Come riportano enti come l’ACLED e lo IED, “attualmente nel mondo sono in corso 56 conflitti – il numero più alto dalla Seconda Guerra Mondiale – che coinvolgono direttamente o indirettamente almeno 92 Paesi, Italia compresa, e che hanno costretto oltre 100 milioni di persone a migrare, sia internamente sia all’estero, per sfuggire alle violenze. Negli ultimi cinque anni, inoltre, gli episodi o eventi violenti associabili a situazioni di conflitto sono quasi raddoppiati, passando da oltre 104.000 nel 2020 a quasi 200.000 nel 2024 (di cui metà rappresentati da bombardamenti). Questi eventi hanno causato oltre 233.000 morti nel solo 2024, una stima che, purtroppo, è molto probabilmente al ribasso. La situazione è così precaria che già da anni vari analisti e personaggi di rilievo, come ad esempio il Papa, parlano di una “terza guerra mondiale a pezzi”. Ovviamente una insegna può decidere ex ante ciò che propone sui suoi scaffali. L’idea poi che sia un’azienda e non il consumatore stesso a decidere se boicottare o meno un prodotto mi lascia perplesso. Tra l’altro il boicottaggio, come strumento di pressione collettiva, è un tipico prodotto della cultura anglosassone e non ha mai fatto breccia della nostro agire collettivo. Figuriamoci promossa da un insegna della Grande Distribuzione.
Coop Alleanza ha fatto dunque una legittima quanto discutibile scelta politica. Lo descrive bene nella sua dichiarazione ufficiale: «Coop Alleanza è da sempre al fianco di chi chiede l’immediata cessazione delle operazioni militari e condanna con fermezza il blocco degli aiuti umanitari imposto dal governo israeliano». Siccome il Governo Italiano non lo ha chiesto, Coop Alleanza 3.0 schiera sé stessa e i suoi 350 punti vendita con quella parte dell’opposizione politica che, in Parlamento e nelle piazze, lo chiede da tempo. Aggiungo che forse, con questa decisione, qualcuno cerca di entrare pure a gamba tesa nel dibattito interno del principale partito di opposizione viste le posizioni che si sono appalesate. Anche questo ci sta.

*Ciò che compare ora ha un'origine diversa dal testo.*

(* ===== verification/Dht.v ===== *)
(** * The node directory

    Models the persistent ring of [src/consistent/consistent.go], the access rules
    of [src/route/acl.go], the resolver of [src/route/dns.go] and the DHT service of
    [src/route/service.go].  The ring is programmed against [Persistence].  The
    configuration, the DNS seed and the caller's authenticated id are parameters. *)
From S2P Require Import Prelude Hash Types Bytes Pow NodeInfo Consistent ConsistentProps KeyStore.
From Stdlib Require Import String ZArith Lia.
From stdpp Require Import base list gmap strings.
Local Open Scope Z_scope.

(** ** Access rules *)

Inductive RemoteFunc :=
| DHTPing | DHTFindNeighbor | DHTFindNode | DHTGSetNode | MetricUploadMetrics
| DBSQuery | DBSAck | DBSDeploy | DBSObserverFetchBlock | DBCCall
| SQLCAdviseNewBlock | SQLCFetchBlock | SQLCSignBilling | SQLCLaunchBilling
| MCCAdviseNewBlock | MCCAdviseTxBilling | MCCAdviseBillingRequest | MCCFetchBlock | MCCFetchBlockByCount
| MCCFetchLastIrreversibleBlock | MCCFetchTxBilling | MCCNextAccountNonce | MCCAddTx | MCCQuerySQLChainProfile
| MCCQueryAccountTokenBalance | MCCQueryTxState | MCCQueryAccountSQLChainProfiles | MaxRPCOffset.
#[export] Instance RemoteFunc_eq_dec : EqDecision RemoteFunc.
Proof. solve_decision. Defined.

(** [AnonymousNodeID.ToRawNodeID()]: 64 times the digit f. *)
Definition AnonymousRawNodeID : Hash := replicate HashSize 255.

(** ** The resolver *)

Section resolver.
Context `{Env}.

Record Resolver := MkResolver {
  rv_cache : gmap Hash string;
  rv_bpNodeIDs : gmap Hash string;
  rv_bpNodes : gmap Hash Node;
}.
Implicit Types (rv : Resolver).

Definition IsBPNodeID rv (id : option Hash) : bool :=
  match id with None => false | Some h => bool_decide (is_Some (rv_bpNodeIDs rv !! h)) end.

Definition setNodeAddrCache (id : option Hash) (addr : string) rv : GoResult kerror unit * Resolver :=
  match id with
  | None => (Err (KNew "nil node id"), rv)
  | Some h => (Ok tt, MkResolver (<[h := addr]> (rv_cache rv)) (rv_bpNodeIDs rv) (rv_bpNodes rv))
  end.
Definition GetNodeAddrCache rv (id : option Hash) : GoResult kerror string :=
  match id with
  | None => Err (KNew "nil node id")
  | Some h => match rv_cache rv !! h with Some a => Ok a | None => Err (KNew "unknown node id") end
  end.

(** A known node of the configuration. *)
Definition addKnown rv (n : Node) : Resolver :=
  match ToRawNodeID (nd_ID n) with
  | None => rv
  | Some raw =>
      let bpNodes := if decide (nd_Role n = Role_Leader ∨ nd_Role n = Role_Follower)
                     then <[raw := n]> (rv_bpNodes rv) else rv_bpNodes rv in
      MkResolver (<[raw := nd_Addr n]> (rv_cache rv)) (rv_bpNodeIDs rv) bpNodes
  end.
Definition addBP rv (n : Node) : Resolver :=
  match ToRawNodeID (nd_ID n) with
  | None => rv
  | Some raw => MkResolver (<[raw := nd_Addr n]> (rv_cache rv)) (<[raw := nd_Addr n]> (rv_bpNodeIDs rv)) (rv_bpNodes rv)
  end.

(** [initBPNodeIDs]: [seed] is the answer of the DNS seed, if one is configured; an
    error of it ends the initialisation.  The seed nodes for the configuration are
    returned, in the order of a Go map. *)
Definition initBPNodeIDs (seed : option (option (gmap Hash Node))) (known : list Node) rv : option (list Node) * Resolver :=
  let rv := MkResolver (rv_cache rv) ∅ (rv_bpNodes rv) in
  match seed with
  | Some None => (None, MkResolver (rv_cache rv) ∅ ∅)
  | _ =>
      let bpNodes := match seed with Some (Some bps) => bps | _ => rv_bpNodes rv end in
      let rv := foldl addKnown (MkResolver (rv_cache rv) ∅ bpNodes) known in
      let bps := (map_to_list (rv_bpNodes rv)).*2 in
      (Some (filter (λ n, is_Some (ToRawNodeID (nd_ID n))) bps), foldl addBP rv bps)
  end.
Definition newResolver : Resolver := MkResolver ∅ ∅ ∅.

(** [IsPermitted] *)
Definition IsPermitted rv (caller : option Hash) (funcName : RemoteFunc) : bool :=
  let anonymous := match caller with None => true | Some h => bool_decide (h = AnonymousRawNodeID) end in
  if anonymous && bool_decide (funcName ≠ DHTPing) then false
  else if IsBPNodeID rv caller then true
  else
    match funcName with
    | DHTPing | DHTFindNode | DHTFindNeighbor | MetricUploadMetrics => true
    | _ => false
    end.
End resolver.

(** ** The persistent ring and the service *)

Section service.
Context `{NodeEnv} {P : Type} `{!Persistence P}.
Implicit Types (node : Node) (id : NodeID).

Record DHTState := MkDHTState { dh_persist : P; dh_ring : Consistent }.
Abbreviation DM := (GoM DHTState kerror).

Definition onPersist {A} (m : GoM P kerror A) : DM A := λ s,
  let '(r, p) := m (dh_persist s) in (r, MkDHTState p (dh_ring s)).
Definition onRing (f : Consistent → Consistent) : DM unit := modifyS (λ s, MkDHTState (dh_persist s) (f (dh_ring s))).

(** [Consistent.Add], [Remove] and [Set] *)
Definition Ring_Add node : DM unit := onPersist (ps_SetNode node);; onRing (AddCache node).
Definition Ring_Remove id : DM unit := onPersist (ps_DelNode id);; onRing (RemoveCache id).
Fixpoint addAll (nodes : list Node) : DM unit :=
  match nodes with [] => mret tt | n :: nodes => _ ← attempt (Ring_Add n); addAll nodes end.
Definition Ring_Set (nodes : list Node) : DM unit := onPersist ps_Reset;; onRing ResetCache;; addAll nodes.

(** [InitConsistent]: [init] is [Persistence.Init] with the path and the seed nodes. *)
Definition InitConsistent (init : GoM P kerror unit) : DM unit :=
  onRing (λ _, emptyRing);;
  onPersist init;;
  nodes ← onPersist ps_GetAllNodeInfo;
  if ps_isKMSStorage then addAll nodes
  else onRing (λ c, foldl (λ c n, AddCache n c) c nodes).

(** *** RPC *)

Definition liftRing {A} (r : GoResult ringError A) : DM A := λ s,
  (match r with Ok a => Ok a | Err _ => Err (KNew "DHT") | Panic => Panic end, s).
Definition notPermitted : kerror := KNew "not permitted".

Definition DHT_FindNode (rv : Resolver) (caller : option Hash) id : DM Node :=
  if negb (IsPermitted rv caller DHTFindNode) then throw notPermitted
  else s ← getS; liftRing (GetNode id (dh_ring s)).

(** A search that does not end in [rounds] goes on. *)
Definition DHT_FindNeighbor (rv : Resolver) (caller : option Hash) id (count : Z) (roles : list ServerRole) (rounds : nat) : DM (option (list Node)) :=
  if negb (IsPermitted rv caller DHTFindNeighbor) then throw notPermitted
  else s ← getS;
    match GetNeighborsEx rounds id count roles (dh_ring s) with
    | None => mret None
    | Some r => nodes ← liftRing r; mret (Some nodes)
    end.

Definition DHT_Ping (rv : Resolver) (minDifficulty : Z) (caller : option Hash) node : DM string :=
  if negb (IsPermitted rv caller DHTPing) then throw notPermitted
  else if decide (nd_Role node = Role_Leader ∨ nd_Role node = Role_Follower) then throw (KNew "setting node is not permitted")
  else if negb (IsIDPubNonceValid (ToRawNodeID (nd_ID node)) (Some (nd_Nonce node)) (nd_PublicKey node))
  then throw (KNew "nonce public key not match")
  else if decide (NodeID_Difficulty (nd_ID node) < minDifficulty) then throw (KNew "difficulty too low")
  else
    res ← attempt (Ring_Add node);
    match res with inl e => throw (KWrap e) | inr _ => mret "Pong"%string end.
End service.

Oltre alla rimozione di questi prodotti, Coop Alleanza ha aderito alla campagna nazionale “Coop for refugees” e ha aggiunto, nel proprio assortimento la Gaza Cola. Un prodotto destinato al sostegno di progetti umanitari, tra cui proprio la ricostruzione dell’Ospedale Al Karama nel nord di Gaza. Aggiungo sommessamente che l’idea che il prodotto scelto per finanziare il futuro ospedale di Gaza sia una sorta di marca del distributore che ricorda un odiato simbolo del capitalismo americano, un po’ mi fa pensare. Mi dicono che la decisione di togliere i prodotti dagli scaffali sia stata molto dibattuta. Sarà seguita dall’intero universo di Coop Italia? Difficile da giudicare per chi è fuori o non frequenta il mondo dei soci Coop che, pur in modesta parte, spesso scambiano un supermercato per l’ultimo baluardo della democrazia diretta e passano il tempo più a misurare la coerenza politica dei vertici piuttosto che i progetti da mettere in campo. Ma tant’è.
Gestire oltre i 2 milioni di soci che compongono la base sociale di Coop Alleanza con un modello di governance complesso non è cosa facile. Il Cda è poi affiancato da una Commissione etica, un Collegio sindacale e dalla Commissione elettorale. Il Consiglio di amministrazione ha quindi valutato un rapporto presentato dalla Commissione etica, che ha portato alcuni soci attivisti a intervenire direttamente durante l’assemblea generale della Coop, tenutasi il 21 giugno scorso. Da qui la richiesta e la risposta.
Coop Alleanza 3.0 ha quindi deciso di rimuovere dai suoi scaffali alcune referenze di arachidi (le migliori al mondo) e di salsa Tahina, prodotte in Israele, e gli articoli a marchio Sodastream. Piccole cose nel concreto dall’impatto però mediatico comunque forte. Coop Alleanza ha quindi deciso di riprendersi spazio e posizionamento politico sui media. Probabilmente non li seguirà nessuno fuori da quel mondo (o quasi) e nessuno sarà influenzato dal boicottaggio in corso. Chi lo approva continuerà a ritenere che non si possa rimanere indifferente davanti alle violenze in corso nella Striscia di Gaza e crede, in assoluta buona fede, che così si possa contribuire ad ottenere l’immediata cessazione delle operazioni militari. Sarà quindi soddisfatto. Personalmente sono molto scettico sull’efficacia, sull’opportunità e sulla necessità di queste iniziative.